Dawinder Pal, Head of Marketing, Bikano advises that while developing glocal campaigns, use of relevant lingos and images engages the consumer better. Also, consistency is another important factor that takes the brand to the next level, the brand needs to maintain consistency in the visuals - color patterns, logos, and fonts. Striking a balance between the integrated brand identity with respect and consideration for the local market is the way out for a brand to successfully enter new markets, attract followers, and establish a global presence, and eventually develop a cult following for the brand.
McDonald’s, for example, has successfully cemented itself in the Indian market, through its innovative strategies. It has been the champion to understand consumerism and adapt to the conditions.

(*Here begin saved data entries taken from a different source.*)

(** * VaultProtocol: envelope codec, certificate ledger and lifecycle controller

    A shallow embedding of
    - [EncryptionService] (encryptFile, decryptFile, encryptForIPFS,
      decryptFromIPFS),
    - the [CertificateManager] Solidity contract,
    - [BlockchainService], [IPFSService] and the [CertificateController]
      handlers verify, delete and download,
    followed by the properties established about them. *)

From Stdlib Require Import ZArith NArith List Lia.
From Stdlib.Strings Require Import Byte Ascii String.
From stdpp Require Import base option list gmap strings pretty.

Local Open Scope string_scope.
Local Open Scope list_scope.

(* ===================================================================== *)
(** * Part I: definitions                                                 *)
(* ===================================================================== *)

(** ** JavaScript completion values

    A JavaScript call either returns a value or throws an [Error] carrying
    a message. *)

Inductive outcome (A : Type) : Type :=
| Return (a : A)
| Throw (message : string).
Arguments Return {A} a.
Arguments Throw {A} message.

Definition obind {A B} (m : outcome A) (k : A -> outcome B) : outcome B :=
  match m with
  | Return a => k a
  | Throw e => Throw e
  end.

(** [try { m } catch (error) { throw new Error(prefix + error.message) }] *)
Definition rethrow {A} (prefix : string) (m : outcome A) : outcome A :=
  match m with
  | Return a => Return a
  | Throw e => Throw (prefix ++ e)
  end.

#[global] Instance outcome_ret : MRet outcome := fun A a => Return a.
#[global] Instance outcome_bind : MBind outcome := fun A B k m => obind m k.

(** ** JavaScript strings

    A JavaScript string is kept as the UTF-8 bytes of its text.  Node's
    base64 and hex decoders read a string one UTF-16 code unit at a time
    and keep only the low byte of each unit; [utf16_low_bytes] gives these
    bytes.  On ASCII text it is the identity. *)

(** Every byte is below 128. *)
Fixpoint ascii_text (s : string) : bool :=
  match s with
  | EmptyString => true
  | String c rest => (N_of_ascii c <? 128)%N && ascii_text rest
  end.

(** The byte is a UTF-8 continuation byte (10xxxxxx). *)
Definition continuation (c : ascii) : bool :=
  ((128 <=? N_of_ascii c) && (N_of_ascii c <? 192))%N.

(** The six payload bits of a continuation byte. *)
Definition payload (c : ascii) : N := (N_of_ascii c mod 64)%N.

(** The low byte of a code unit. *)
Definition low_byte (unit : N) : ascii := ascii_of_N (unit mod 256).
(** C6 (as the code has it): in the state reached after any lines, a bare
    IP line read while the context stack is empty indexes out of range.
    When the top of the stack (the most recently pushed name still open)
    is not "source", the line dereferences nil if the current node is not
    in the tree, and otherwise sets the ip of the current node to its value
    and changes nothing else of the store or the tree.  When the top is
    "source", the line leaves the ip of the current node as it was, and it
    is processed without fault when a source is pending. *)
Theorem C6_bare_ip_by_context (c : Config) (h : heap) (pre : list L) (l : L)
    (v : string) (st : scanner) :
  Config_ok c h →
  foldM dispatch (scan_start c h) pre = Ok st →
  shape_of l = SIpbh v →
  (nodes st = [] → dispatch st l = Panic IndexOutOfRange)
  ∧ (∀ top, last (nodes st) = Some top → top ≠ src →
       (c_tree st !! tnode st = None → dispatch st l = Panic NilDeref)
       ∧ (∀ ln n, c_tree st !! tnode st = Some ln → mem st !! ln = Some n →
            ∃ st' n',
              dispatch st l = Ok st' ∧ c_tree st' = c_tree st
              ∧ mem st' !! ln = Some n' ∧ ip n' = v ∧ same_but_ip n n'
              ∧ ∀ l', l' ≠ ln → mem st' !! l' = mem st !! l'))
  ∧ (last (nodes st) = Some src →
       ∀ ln n, c_tree st !! tnode st = Some ln → mem st !! ln = Some n →
         (∀ st', dispatch st l = Ok st' →
            c_tree st' = c_tree st ∧ ip_at (mem st') ln (ip n))
         ∧ (is_Some (o st) → ∃ st', dispatch st l = Ok st')).
Proof.
  intros Hc Hpre Hs.
  pose proof (scan_ok _ _ _ (scan_start_ok _ _ Hc) Hpre) as Hok.
  rewrite (dispatch_SIpbh _ _ _ Hs). split; [|split].
  - by intros ->.
  - intros top -> Hne. rewrite decide_True by done. split.
    + by intros ->.
    + intros ln n Hln Hn. rewrite Hln, (assign_some _ _ _ _ Hn).
      exists (with_mem (<[ln := set_ip v n]> (mem st)) st), (set_ip v n).
      split; [done|]. split; [done|]. cbn [with_mem mem].
      split; [apply list_lookup_insert_eq; by eapply lookup_lt_Some|].
      split; [done|]. split; [apply set_ip_same_but_ip|].
      intros l' Hl'. by rewrite list_lookup_insert_ne.
  - intros -> ln n Hln Hn. rewrite decide_False by (by intros []). split.
    + intros st' Hd. destruct Hok as [_ Ho].
      eapply dispatch_tail_ip; [|by exists n|done].
      intros Hol. destruct (Ho _ Hol) as [_ Hno]. by eapply Hno.
    + intros Ho. destruct (dispatch_tail_total st l Hok) as (st' & Hd & _).
      * intros _ _ _ _. split; [done | by rewrite Hln].
      * by exists st'.
Qed.
(** A cleanse that rejects, a cleanse that throws, and their prepare
    counterparts. *)
Definition rejecting_cleanse : cleanse_fn :=
  λ _ h, (h, TPromise (Rejected (External (VStr "bad record")))).
Definition throwing_cleanse : cleanse_fn :=
  λ _ h, (h, TThrows (External (VStr "bad record"))).
Definition rejecting_prepare : prepare_fn :=
  λ _ _ h, (h, TPromise (Rejected (External (VStr "bad record")))).
Definition throwing_prepare : prepare_fn :=
  λ _ _ h, (h, TThrows (External (VStr "bad record"))).

(** The child of the scenario as the child hooks receive it. *)
Definition task_record : fields :=
  [("id", VStr "C1"); ("fk", VStr "EXT-1"); ("title", VStr "Pipe")].

End Edge.

(** ** Properties *)

Section Properties.

Variable extractNamedFields : value → list string → value.
Variable checkOptions : Options.t → gmap loc (list string) → option string.

Local Abbreviation onParentInserted := (onParentInserted extractNamedFields).
Local Abbreviation enhanceCleanse := (enhanceCleanse extractNamedFields).
Local Abbreviation onChildInserted := (onChildInserted extractNamedFields).
Local Abbreviation onParentInserted_relatedList :=
  (onParentInserted_relatedList extractNamedFields).
Local Abbreviation joint := (joint extractNamedFields checkOptions).
Local Abbreviation onParentUpdated_of := (onParentUpdated_of extractNamedFields).

(** ** Records and paths *)

Lemma prop_set_prop_eq (o : fields) k v : prop (set_prop o k v) k = v.
Proof.
  induction o as [|[k' v'] o IH]; simpl.
  - by rewrite String.eqb_refl.
  - destruct (String.eqb k k') eqn:E; simpl; by rewrite E.
Qed.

Patel also puts forward some quick tips for marketers aiming to go glocal and bridge the gap between glocal and global:
1. Not every piece of content you create globally needs to be distributed in every local market of your presence. Don’t dumb down for insane distribution. Figure out if its relevant in that market and add cultural nuances and relevance
2. Time is of great essence, if your TG is going to discover your global content before you have time to make it local, go with Global.
3. Empower people closest to particular markets to curate or create content out of the global repositories’
4. Clearly outline guidelines that are non-negotiable and those that can be fluid to ensure that when local nuances are added, the strong global brand does not lose its essence
5. Use data and insights to make informed decisions and great choices when it comes to content optimization across geographies
To summarize, it becomes of utmost importance for marketers to study consumer behavior, given each country is conditioned in a very different way and hence will have a different strategy. The only way to bridge the gap is to create an aspirational value for a new country, take learnings from success stories and touch people's hearts as to why the brand esthetics actually go well with a new country audience.
Also, today’s consumer expects more, especially from a global brand. And, while they expect a certain level of consistency from a brand, they want to hear your story in a way that hits home.
It’s a delicate balance, but with the right global guidance and local considerations, brands can connect the two worlds and position head and shoulders above the competition.